Andien di sisi lain lebih suka mengutak atik rambutnya yang selalu berantakan sehabis kerja. Ia mengeluarkan alat catok dan menyetrika rambutnya yang mulai mengembang acak - acakan.

"Lis, yang bener aja lo bawa catok ke mana - mana!" kekeh Lisa melihat sahabatnya yang genit itu.

"Lo kan nggak bermasalah sama rambut! Punya rambut ngembang dan agak ikal itu ngerepotin parah! Apalagi abis kerja, rambut gue jadi mirip raja hutan Lis!"

"Yaudah deh terserah," komentar Lisa. "Eh si Karina nggak bikin gosip baru tuh di kantor?"

"Sejauh ini belom sih. Oh iya, katanya lo mau cerita kan Lis?"

"Iya, gue kasih bocoran deh. Intinya, bule yang waktu gue ketemu di Sky Lounge ini ternyata bule yang sama dengan yang lo lihat di kantor!"

"Hah! Yang bener lo Lis? Jadi bule yang di kantor itu siapa??"

Lisa mencabut kabel catok yang digenggam Andien dan berkata, "Kita lanjut di bar yuk bareng Dimas!"

Kedua wanita itu meninggalkan toilet dengan elegan. Wajah dan bibir Lisa yang tadinya pucat kini kembali merona dan segar. Tak lain halnya dengan Andien yang berantakan kini menjadi rapi kembali seperti sehabis mandi. Mereka berdua berjalan menuju Bar. Di sana, Dimas sudah berdiri di bar siap siaga melayani pengunjung dengan racikan minuman beralkoholnya.

"Hey Lisa! Andien! Sudah sembuh lo Lis?" teriak si bartender dari meja bar, tangannya melambai - lambai kepada kedua wanita itu.
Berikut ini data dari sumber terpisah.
(** * ReportVerse: issue threads, assignment, login, health check,
      client cache and notification poller

    A shallow embedding of the Express controllers
    ([controllers/menteeController.js], [controllers/mentorController.js],
    [controllers/authController.js], [routes/health.js]) and of the two
    client pieces ([hooks/useAPIService.ts],
    [mentor/issues/components/IssueNotifications.tsx]).

    Conventions of the embedding.
    - A Mongoose collection is the list of its documents in natural order;
      [findById]/[findOne] return the first match, [find] every match.
    - A handler [async (req, res) => ...] becomes a function from the
      database, the caller ([req.user._id]), the URL parameters, the body
      and the values it reads from the environment (the clock, a fresh
      [_id]) to the response it sends and the database it leaves.
    - A request body is a JSON object whose fields are strings, as the
      client in [services/api.ts] sends them; a missing field is
      [undefined].  The bodies of a login and of an update of the
      academic record are JSON objects with values of any kind.
    - Library calls ([String.prototype.toLowerCase] and [trim] behind the
      schema setters, [validator.isEmail], bcrypt, [jwt.verify],
      [new Date(string)], [Number(string)], the [ObjectId] cast and the
      casts of the array paths of a schema) are parameters of the
      definitions that make them.
    - The driver is taken to answer: a handler reaches its [catch] only
      through an error its own code or a library call on its input
      raises.  Identifiers are strings. *)

From Stdlib Require Import List String Ascii ZArith SpecFloat Bool Lia
  Permutation Sorted.
Import ListNotations.

Local Open Scope string_scope.
Local Open Scope Z_scope.

(** ** JavaScript values used by the server *)

Module Js.

(** [!x] on a value that is [undefined] or a string. *)
Definition falsy (x : option string) : bool :=
  match x with
  | None => true
  | Some s => String.eqb s ""
  end.

Definition truthy (x : option string) : bool := negb (falsy x).

(** [xs.includes(x)] on an array of strings. *)
Definition includes (xs : list string) (x : string) : bool :=
  existsb (String.eqb x) xs.

(** A JSON object with string-valued fields, as the list of its
    bindings; keys are meant to be distinct, and [get] reads the first
    binding of a key. *)
Definition object := list (string * string).

Fixpoint get (o : object) (k : string) : option string :=
  match o with
  | [] => None
  | (k', v) :: o' => if String.eqb k k' then Some v else get o' k
  end.

(** [a || b] where [a] may be undefined or empty. *)
Definition or_else (a : option string) (b : string) : string :=
  match a with
  | Some s => if String.eqb s "" then b else s
  | None => b
  end.

(** A JSON value as [express.json()] hands it to a handler: a number is
    the double it was parsed to, an array or an object is kept as its
    JSON text. *)
Inductive value :=
| Null
| Boolean (b : bool)
| Number (n : spec_float)
| Str (s : string)
| Compound (json : string).

(** A JSON object with values of any kind; [field] reads the first
    binding of a key, [None] is [undefined]. *)
Definition json := list (string * value).

Fixpoint field (o : json) (k : string) : option value :=
  match o with
  | [] => None
  | (k', v) :: o' => if String.eqb k k' then Some v else field o' k
  end.

(** [typeof v] *)
Definition typeof (v : value) : string :=
  match v with
  | Null => "object"
  | Boolean _ => "boolean"
  | Number _ => "number"
  | Str _ => "string"
  | Compound _ => "object"
  end.

(** [!v]: [undefined], [null], [false], [0], [NaN] and [""] are falsy. *)
Definition falsy_value (v : option value) : bool :=
  match v with
  | None => true
  | Some Null => true
  | Some (Boolean b) => negb b
  | Some (Number (S754_zero _)) => true
  | Some (Number S754_nan) => true
  | Some (Number _) => false
  | Some (Str s) => String.eqb s ""
  | Some (Compound _) => false
  end.

End Js.

(** ** Documents ([models/User.js], [models/Issue.js],
       [models/Achievement.js]) *)

Definition ObjectId := string.
Definition Date := Z.   (* milliseconds since the epoch, as [Date.now()] *)

Module Models.

Record User := mkUser {
  u_id : ObjectId;
  email : string;
  password : string;            (* the bcrypt hash *)
  name : string;
  phone : string;
  role : string;                (* enum: mentor, mentee *)
  mentees : list ObjectId;      (* default [] *)
  assignedMentor : option ObjectId;
  profileCompleted : bool
}.

Record Comment := mkComment {
  c_user : ObjectId;
  c_text : string;
  c_createdAt : Date            (* default Date.now *)
}.

Record Issue := mkIssue {
  i_id : ObjectId;
  i_mentee : ObjectId;
  i_mentor : ObjectId;
  issueType : string;
  i_description : string;
  status : string;              (* default 'Open' *)
  comments : list Comment;
  i_createdAt : Date;
  i_updatedAt : Date
}.

Record Achievement := mkAchievement {
  a_id : ObjectId;
  a_mentee : ObjectId;
  a_mentor : ObjectId;
  a_type : string;
  position : string;            (* default 'N/A' *)
  a_description : string;
  dateOfAchievement : option Date;  (* default Date.now; None is null *)
  isCompleted : bool            (* default true *)
}.

Definition issueType_enum : list string :=
  ["Academic"; "Grievances"; "Ragging"; "Harassment"; "Accommodation"; "Other"].

Definition status_enum : list string :=
  ["Open"; "Under Review"; "Resolved"; "Closed"].

Definition achievementType_enum : list string :=
  ["Sports"; "Competitive Exam"; "Internship"; "Research Publication";
   "Award"; "Cultural Event"; "Technical Event"; "Hackathon"; "Other"].

Definition position_enum : list string :=
  ["1st"; "2nd"; "3rd"; "Participation"; "Winner"; "Runner-up";
   "Completed"; "Published"; "N/A"].

(** The three collections the controllers touch. *)
Record DB := mkDB {
  users : list User;
  issues : list Issue;
  achievements : list Achievement
}.

(** [User.findById(id)] *)
Definition User_findById (db : DB) (id : ObjectId) : option User :=
  find (fun u => String.eqb (u_id u) id) (users db).

Section Setters.

(** [String.prototype.toLowerCase] and [trim], behind the setters
    [lowercase: true] and [trim: true] of the [email] path.  Mongoose
    runs the setters of a path last declared first, on a value that is
    stored and on the value of a query filter alike. *)
Variable lowercase : string -> string.
Variable trim : string -> string.

Definition email_setters (e : string) : string := lowercase (trim e).

(** [User.findOne({ email })] *)
Definition User_findOne_email (db : DB) (e : string) : option User :=
  find (fun u => String.eqb (email u) (email_setters e)) (users db).

(** [User.findOne({ email, role })] *)
Definition User_findOne_email_role (db : DB) (e r : string) : option User :=
  find (fun u => String.eqb (email u) (email_setters e)
                 && String.eqb (role u) r) (users db).

End Setters.

(** [Issue.findById(id)] *)
Definition Issue_findById (db : DB) (id : ObjectId) : option Issue :=
  find (fun i => String.eqb (i_id i) id) (issues db).

(** [doc.save()] of a loaded document: the first stored document with
    that [_id] is replaced. *)
Fixpoint replace_issue (doc : Issue) (l : list Issue) : list Issue :=
  match l with
  | [] => []
  | i :: l' =>
      if String.eqb (i_id i) (i_id doc) then doc :: l'
      else i :: replace_issue doc l'
  end.

Fixpoint replace_user (doc : User) (l : list User) : list User :=
  match l with
  | [] => []
  | u :: l' =>
      if String.eqb (u_id u) (u_id doc) then doc :: l'
      else u :: replace_user doc l'
  end.

Definition Issue_save (db : DB) (doc : Issue) : DB :=
  mkDB (users db) (replace_issue doc (issues db)) (achievements db).

Definition User_save (db : DB) (doc : User) : DB :=
  mkDB (replace_user doc (users db)) (issues db) (achievements db).

(** [.sort('-createdAt')]: newest first.  Insertion keeps the relative
    order of documents with equal timestamps. *)
Fixpoint insert_desc (x : Issue) (l : list Issue) : list Issue :=
  match l with
  | [] => [x]
  | y :: l' =>
      if i_createdAt y <? i_createdAt x then x :: y :: l'
      else y :: insert_desc x l'
  end.

Definition sort_createdAt_desc (l : list Issue) : list Issue :=
  fold_right insert_desc [] l.

(** [Issue.find({ mentee: id })] and [Issue.find({ mentor: id })] *)
Definition Issue_find_mentee (db : DB) (id : ObjectId) : list Issue :=
  filter (fun i => String.eqb (i_mentee i) id) (issues db).

Definition Issue_find_mentor (db : DB) (id : ObjectId) : list Issue :=
  filter (fun i => String.eqb (i_mentor i) id) (issues db).

(** [.populate({ path: 'mentee', select: 'email' })]: the [mentee]
    reference is shown as [{_id, email}], or as [null] when no such user
    is stored; the other fields are those of the stored issue. *)
Record PopulatedIssue := mkPop {
  p_issue : Issue;
  p_mentee : option (ObjectId * string)
}.

Definition populate_mentee (db : DB) (i : Issue) : PopulatedIssue :=
  mkPop i (match User_findById db (i_mentee i) with
           | Some u => Some (u_id u, email u)
           | None => None
           end).

End Models.

Import Models.

(** ** HTTP responses: [res.status(n).json({success, ...})] *)

Inductive Payload :=
| Error (error : string)
| IssueData (data : Issue)
| CommentData (data : Comment)
| IssueList (count : nat) (data : list Issue)
| PopulatedIssueList (count : nat) (data : list PopulatedIssue)
| AchievementData (data : Achievement)
| LoginData (token : string) (id : ObjectId) (email role : string)
            (profileCompleted : bool).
"Kita mau party Dimas! Wohooo!" sahut Andien kegirangan. Sudah lama Andien tidak bersenang - senang di kelab malam ini.

"Jadi nona - nona mau minum apa malam ini?" Dimas melempar botol sirup dengan tangkas.

"Gue kayak biasanya Dim!" sahut Lisa. Andien juga menggangguk ingin hal yang sama. Mereka berdua duduk tepat di depan Dimas yang sibuk menyiapkan minuman. Sesekali Andien menoleh ke belakangnya mengamati pemandangan segar pengunjung pria yang bening - bening. Lisa dan Dimas bertukar pandang sembari berbasa - basi.

Tak lama berbasa - basi, Lisa memulai pembicaraan seriusnya.

"I got something to tell you guys," ucap Lisa sembari menarik napas panjang. "Bule yang kemarin menggotong gue waktu pingsan di sini adalah presdir baru kantor perusahaan Petersson Communication!"

Dimas dan Andien terdiam sejenak mencerna cerita yang baru saja dilontarkan oleh Lisa. Mereka berdua sama - sama menganga karena kaget tidak percaya.

"Kok gue nggak tahu ya Lis? Belum ada pengumuman tuh di kantor?" Kekagetan Andien berubah menjadi kebingungan. "Kemudian hubungannya dengan Karina dan gosipnya apa Lis?"

"Karina itu ya gue kasih tau, memang bangsat!" pekik Lisa sambil menggebrak meja bar dengan kesal.

"Chill Lisa, chill. Lama - lama uang lo abis cuma buat gantiin biaya kerusakan meja bar ini loh. Besok Senin hajar aja dia!" ujar Dimas sambil menyodorkan sekaleng bir pada Lisa.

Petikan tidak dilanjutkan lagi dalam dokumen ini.